Acheik is most commonly used as a textile for male paso or female htamein. The color palettes used in acheik incorporate a bold array of contrasting shades in a similar color range to create a shimmering trompe-l'œil effect. Designs for men feature simpler zig-zag, cable and interlocking lappet motifs, while those for women interweave undulating waves with arabesque embellishments such as floral motifs or creepers.

==Production==
The towns of Amarapura and Wundwin remain major domestic centers of traditional acheik weaving, although in recent years, cheaper factory-produced imitations from China and India have significantly disrupted Myanmar's traditional cottage industry.

==Origins==
Acheik weaving originates in Amarapura, near the Pahtodawgyi pagoda. The name acheik may derive from the name of the quarter in which the weavers lived, Letcheik Row (လက်ချိတ်တန်း); the term itself was previously called waik (ဝိုက်), referring to the woven zig-zag pattern.

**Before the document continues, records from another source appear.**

Lemma awaitReady_loop_now (x : Cmd) (wakes : list (list Event)) :
  exited x = true ∨ recvReady x = true → awaitReady_loop x wakes = Some x.
Proof.
  intros H. destruct wakes; simpl;
    destruct (exited x), (recvReady x); simpl; try done; naive_solver.
Qed.

Lemma awaitVars_loop_done (wantKeys : gset string) (x x' : Cmd)
    (res' : gmap string string) (wakes : list (list Event)) :
  awaitVars_loop wantKeys x (restrict wantKeys (recvVars x)) wakes = Some (x', res') →
  res' = restrict wantKeys (recvVars x')
  ∧ (exited x' = true ∨ wantKeys ⊆ dom (recvVars x')).
Proof.
  revert x. induction wakes as [|evs wakes IH]; intros x; simpl.
  - destruct (exited x) eqn:He; simpl.
    + intros [= <- <-]. auto.
    + case_bool_decide as Hsz; [done|]. intros [= <- <-]. split; [done|].
      right. rewrite restrict_size in Hsz. by apply dec_stable.
  - destruct (exited x) eqn:He; simpl.
    + intros [= <- <-]. auto.
    + case_bool_decide as Hsz.
      * rewrite updateRes_restrict by apply cond_Wait_dom. apply IH.
      * intros [= <- <-]. split; [done|].
        right. rewrite restrict_size in Hsz. by apply dec_stable.
Qed.

Lemma awaitVars_loop_now (wantKeys : gset string) (x : Cmd) (wakes : list (list Event)) :
  exited x = true ∨ wantKeys ⊆ dom (recvVars x) →
  awaitVars_loop wantKeys x (restrict wantKeys (recvVars x)) wakes
  = Some (x, restrict wantKeys (recvVars x)).
Proof.
  intros H.
  assert (negb (exited x)
          && bool_decide (size (restrict wantKeys (recvVars x)) < size wantKeys)%nat
          = false) as Hcond.
  { destruct H as [->| Hsub]; [done|]. apply andb_false_intro2.
    apply bool_decide_eq_false. rewrite restrict_size. tauto. }
  destruct wakes; simpl; by rewrite Hcond.
Qed.
(** C7.  No answer set makes two question records of one name active
    together; in particular not the two [type] branches (the adapter feature
    is contained, or is not) nor the two [tools] branches ([language] is
    JavaScript, or TypeScript). *)
Theorem same_name_branches_exclusive lib a :
  (forall i j qi qj,
     questions lib !! i = Some qi -> questions lib !! j = Some qj ->
     i <> j -> name qi = name qj ->
     ~ (testCondition (condition qi) a = true /\
        testCondition (condition qj) a = true)) /\
  ~ (testCondition (OneCondition adapterFeature) a = true /\
     testCondition
       (OneCondition (CondDoesNotContain "features" (AString "adapter"))) a
     = true) /\
  ~ (testCondition
       (OneCondition (CondValue "language" (AString "JavaScript"))) a = true /\
     testCondition
       (OneCondition (CondValue "language" (AString "TypeScript"))) a = true).
Proof.
  split; [|split].
  - intros i j qi qj Hi Hj Hne Hn.
    destruct (decide (i < j)%nat) as [Hlt|Hge].
    + by apply (clashes_exclusive lib), (clashes_complete _ i j).
    + apply exclusive_sym, (clashes_exclusive lib), (clashes_complete _ j i);
        [done|done|lia|done].
  - apply contains_excludes_doesNotContain.
  - by apply value_excludes_other_value.
Qed.

(** The two [type] records, at positions 9 and 10 of the graph, on an answer
    set that selects the adapter feature. *)
Lemma same_name_branches_exclusive_witness :
  ~ (testCondition (OneCondition adapterFeature) onlyFeatures = true /\
     testCondition
       (OneCondition (CondDoesNotContain "features" (AString "adapter")))
       onlyFeatures = true).
Proof.
  apply (proj1 (same_name_branches_exclusive sampleLib onlyFeatures)
           9%nat 10%nat
           {| name := "type"; condition := OneCondition adapterFeature;
              optional := false; resultTransform := None; action := None |}
           {| name := "type";
              condition :=
                OneCondition (CondDoesNotContain "features" (AString "adapter"));
              optional := false; resultTransform := None; action := None |}).
  - reflexivity.
  - reflexivity.
  - lia.
  - reflexivity.
Defined.
(** * durable-chat: the chat room server, its message log and its
      streaming assistant reply

    Two versions of the room server are embedded:
    - [Durable]: the server that keeps the log in memory and mirrors it
      into the room's SQL table through [saveMessage];
    - [InMemory]: [src/server/index.ts], the server that keeps the log in
      memory only.
    The message handler of both is embedded a second time in [Untyped],
    over objects whose fields hold any value, for the payloads that carry
    the tag of an event without its shape.

    A handler is a function from the room's state to a completion (return
    or throw), the state it leaves and the effects it performed, in order:
    messages sent to one connection, broadcasts, SQL statements and the
    call of the completion backend. A handler run is taken on its own: no
    other event of the room is handled between two of its steps. What the
    environment hands to a run ([JSON.parse], the id [nanoid(8)] returns,
    the events of the backend stream) is an argument of the handler. *)

From Stdlib Require Import String Ascii.
From stdpp Require Import gmap strings list fin_maps.

Local Open Scope string_scope.
Local Open Scope list_scope.

(** ** Shared types (imported by the server from [../shared]) *)

(** Modelled from the spec: the declaration of the role type is in
    [../shared], which the server only imports; the spec gives a closed set
    of two roles, user-originated and assistant-originated. *)
Inductive Role : Type :=
  | RoleUser
  | RoleAssistant.

(** [ChatMessage], declared in [../shared]: the fields the server reads
    and writes (the literal [aiMessage], the columns of the table). *)
Record ChatMessage : Type := mkChatMessage {
  id : string;
  content : string;
  user : string;
  role : Role
}.

(** [Message]: the tagged union of the wire events. *)
Inductive Message : Type :=
  | Add (m : ChatMessage)
  | Update (m : ChatMessage)
  | All (messages : list ChatMessage).

(** [{ ...m, content: c }] *)
Definition with_content (m : ChatMessage) (c : string) : ChatMessage :=
  {| id := id m; content := c; user := user m; role := role m |}.

(** What travels on a socket: the bytes a client sent, relayed as they
    are, or the text [JSON.stringify(m)] of a structured event. *)
Inductive Wire : Type :=
  | Raw (bytes : string)
  | Stringify (m : Message).

(** One entry of the prompt: [{ content: m.content, role: m.role }]. *)
Definition PromptEntry : Type := (string * Role)%type.

Definition to_prompt (m : ChatMessage) : PromptEntry := (content m, role m).

(** The statement [saveMessage] executes, with its five bindings:
    [INSERT INTO messages (id, user, role, content) VALUES (?, ?, ?, ?)
     ON CONFLICT (id) DO UPDATE SET content = ?]. *)
Record SqlUpsert : Type := mkSqlUpsert {
  bind_id : string;
  bind_user : string;
  bind_role : Role;
  bind_content : string;
  bind_conflict_content : string
}.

While some sources claim that the acheik pattern was introduced by Manipuri weavers during the late 1700s, there are no comparable Manipuri textiles that resemble acheik. The wave-like patterns may have in fact been inspired by Neolithic motifs and natural phenomena (i.e., waves, clouds, indigenous flora and fauna). Acheik-type designs are found on pottery dating back to the Pyu city states (400s-900s CE), as well as in temple wall paintings dating back to the Bagan Kingdom era (1000s-1200s CE). Tributary gifts bestowed to the Burmese royal court may also have provided an additional source of inspiration. The textile became popular during the Konbaung dynasty, during which sumptuary laws regulated who could wear acheik clothing. The acheik pattern was exclusively worn by members of the royal court, officials, and their entourages.